Don't you find this strange: I guess most people agree that enums define (a form of) constants --as shown by words used is this thread. Right? Then, we have constant variables! ???

Denis
-- 
_________________
vita es estrany
spir.wikidot.com

January 23, 2011
On Sunday 23 January 2011 03:22:36 spir wrote:
> On 01/23/2011 06:28 AM, Jonathan M Davis wrote:
> > The problem is that constants are used all over the place in D - far more than you'd use in most other languages (primarily because of CTFE, I belive). If you use all-caps for stuff like enums, then you're constantly using variables which are all in caps. It would get really annoying. In particular, Andrei doesn't like that, so he wants constants - which would include all enums - to have the same naming convention as the other variables.
> 
>                                        ---------
> 
> Don't you find this strange: I guess most people agree that enums define (a form of) constants --as shown by words used is this thread. Right? Then, we have constant variables! ???

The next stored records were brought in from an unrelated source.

(* ===== verification/World.v ===== *)
(** * Programs that change a world

    A program ([Prog]) run on its own over a world that its actions change.  [always I p w Q]:
    however the actions turn out, [I] holds of the world after each of them, and [Q] of the
    result and the world at the end. *)

From S2P Require Import Prelude.
From S2P Require Import Prog.
From stdpp Require Import prelude.

Section World.
Context {action : Type} {answer : action → Type} {W : Type}.
Context (perform : ∀ op, W → W → answer op → Prop).

Fixpoint always {A} (I : W → Prop) (p : prog answer A) (w : W) (Q : A → W → Prop) : Prop :=
  match p with
  | Ret a => Q a w
  | Do op k => ∀ w' r, perform op w w' r → I w' ∧ always I (k r) w' Q
  end.

(** The states a program goes through. *)
Inductive goes {A} : prog answer A → W → prog answer A → W → Prop :=
  | goes_here p w : goes p w p w
  | goes_on op k w w' r q w'' : perform op w w' r → goes (k r) w' q w'' → goes (Do op k) w q w''.

Lemma always_goes {A} I (p q : prog answer A) w w' Q :
  always I p w Q → goes p w q w' → always I q w' Q ∧ (I w → I w').
Proof.
  intros Hp Hg. induction Hg as [|op k w w1 r q w2 Hop _ IH]; [done|].
  destruct (Hp _ _ Hop) as [HI Hk]. destruct (IH Hk) as [Hq Hi]. split; [done|]. intros _. by apply Hi.
Qed.

Lemma always_mono {A} (I I' : W → Prop) (p : prog answer A) w (Q Q' : A → W → Prop) :
  (∀ w, I w → I' w) → (∀ a w, Q a w → Q' a w) → always I p w Q → always I' p w Q'.
Proof.
  intros HI HQ. revert w. induction p as [a|op k IH]; cbn; intros w; [apply HQ|].
  intros Hk w' r Hr. destruct (Hk _ _ Hr) as [? ?]. split; [by apply HI|by apply IH].
Qed.

Lemma always_post {A} (I : W → Prop) (p : prog answer A) w (Q Q' : A → W → Prop) :
  (∀ a w, Q a w → Q' a w) → always I p w Q → always I p w Q'.
Proof. intros HQ. by apply always_mono. Qed.

Lemma always_bind {A B} I (p : prog answer A) (f : A → prog answer B) w Q :
  always I p w (λ a w, always I (f a) w Q) → always I (prog_bind p f) w Q.
Proof.
  revert w. induction p as [a|op k IH]; cbn; intros w; [done|].
  intros Hk w' r Hr. destruct (Hk _ _ Hr) as [? ?]. split; [done|by apply IH].
Qed.

Lemma always_try {E A B} I (p : prog answer (result E A)) (f : A → prog answer (result E B)) w Q :
  always I p w (λ r w, match r with Ok a => always I (f a) w Q | Err e => Q (Err e) w end) →
  always I (try_bind p f) w Q.
Proof. intros H. apply always_bind. eapply always_post; [|exact H]. by intros [a|e]. Qed.

Lemma always_map {A B} I (p : prog answer A) (f : A → B) w Q :
  always I p w (λ a w, Q (f a) w) → always I (prog_map f p) w Q.
Proof. intros H. by apply always_bind. Qed.

Lemma always_call op I w (Q : answer op → W → Prop) :
  (∀ w' r, perform op w w' r → I w' ∧ Q r w') → always I (call op) w Q.
Proof. done. Qed.

(** What a step keeps and what it does can be shown apart. *)
Lemma always_and {A} I1 I2 (p : prog answer A) w Q1 Q2 :
  always I1 p w Q1 → always I2 p w Q2 → always (λ w, I1 w ∧ I2 w) p w (λ a w, Q1 a w ∧ Q2 a w).
Proof.
  revert w. induction p as [a|op k IH]; cbn; intros w; [done|].
  intros H1 H2 w' r Hr. destruct (H1 _ _ Hr), (H2 _ _ Hr). split; [done|]. by apply IH.
Qed.

Lemma always_inv {A} I (p : prog answer A) w Q :
  I w → always I p w Q → always I p w (λ a w, I w ∧ Q a w).
Proof.
  revert w. induction p as [a|op k IH]; cbn; intros w Hw; [done|].
  intros H w' r Hr. destruct (H _ _ Hr). split; [done|]. by apply IH.
Qed.

(** A postcondition that needs more than the invariant does. *)
Lemma always_when {A} (P : Prop) I I' (p : prog answer A) w Q Q' :
  always I p w Q → (P → always I' p w Q') → always I p w (λ a w, Q a w ∧ (P → Q' a w)).
Proof.
  revert w. induction p as [a|op k IH]; cbn; intros w; [done|].
  intros H1 H2 w' r Hr. destruct (H1 _ _ Hr). split; [done|]. apply IH; [done|].
  intros HP. by destruct (H2 HP _ _ Hr).
Qed.

End World.

(** Fewer ways for an action to turn out. *)
Lemma always_sub {action} {answer : action → Type} {W A} (fewer perform : ∀ op, W → W → answer op → Prop)
    I (p : prog answer A) w Q :
  (∀ op w w' r, fewer op w w' r → perform op w w' r) → always perform I p w Q → always fewer I p w Q.
Proof.
  intros Hs. revert w. induction p as [a|op k IH]; cbn; intros w H; [done|].
  intros w' r Hr. destruct (H _ _ (Hs _ _ _ _ Hr)). split; [done|]. by apply IH.
Qed.

(** Take a program apart at its binds. *)
Ltac always_step :=
  lazymatch goal with
  | |- @always _ _ _ _ _ _ ?p _ _ =>
      lazymatch p with
      | @try_bind _ _ _ _ _ _ _ => apply always_try
      | @prog_bind _ _ _ _ _ _ => apply always_bind
      | @prog_map _ _ _ _ _ _ => apply always_map
      | @lift _ _ _ _ _ => unfold lift; cbn [always]
      | @Ret _ _ _ _ => cbn [always]
      end
  end.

Constants in programming languages are pretty much _always_ variables. They just can't be mutated. Often, such variables can be optimized away, since their value is known (and likely even more so in D than other languages thanks to CTFE), but they're still variables.

Not to mention, you have const and immutable modifiers for variables, so you have const and immutable variables right there. The term variable in programming languages really doesn't have all that much to do with the mathematical term variable. Really, it's referring to a block of memory which holds a value. Often, that block of memory is mutable, but sometimes not - like with enums. But regardless, a variable refers to a block of memory which holds a value. How "variable" that value is is irrelevant.

- Jonathan M Davis
January 23, 2011
On 1/23/11, %u <wfunction@hotmail.com> wrote:
> Yeah, MMWV. :]

Men are from Mars, Women are from Venus? :D

I don't know what that abbreviation means.

I think some enums are in all caps because they're a workaround for not being able to use e.g. "in" in a TypeTuple, so they're kind of special. Specifically I saw that:

ParameterStorageClassTuple returns a Tuple with enum values that are
declared with all caps, while
ParameterTypeTuple returns actual types that you can use directly in a
new function signature.

That's just a guess though. Another guess is that they're in all caps because they're directly related to the language itself. While "LibraryEnum.EmailRegex" is unrelated to the language itself, "ParameterStorageClass.REF" refers directly to a D feature, ref parameters.

I'm only speculating, though.
January 23, 2011
> I don't know what that abbreviation means.

Haha I kind of made that up... just meant "My Mileage *Will* Vary" :)

Huh, I never noticed the keyword conflict; that's totally legitimate, although personally I'd prefer PascalCased. But I don't like the "related to the language" idea; it shouldn't be any different.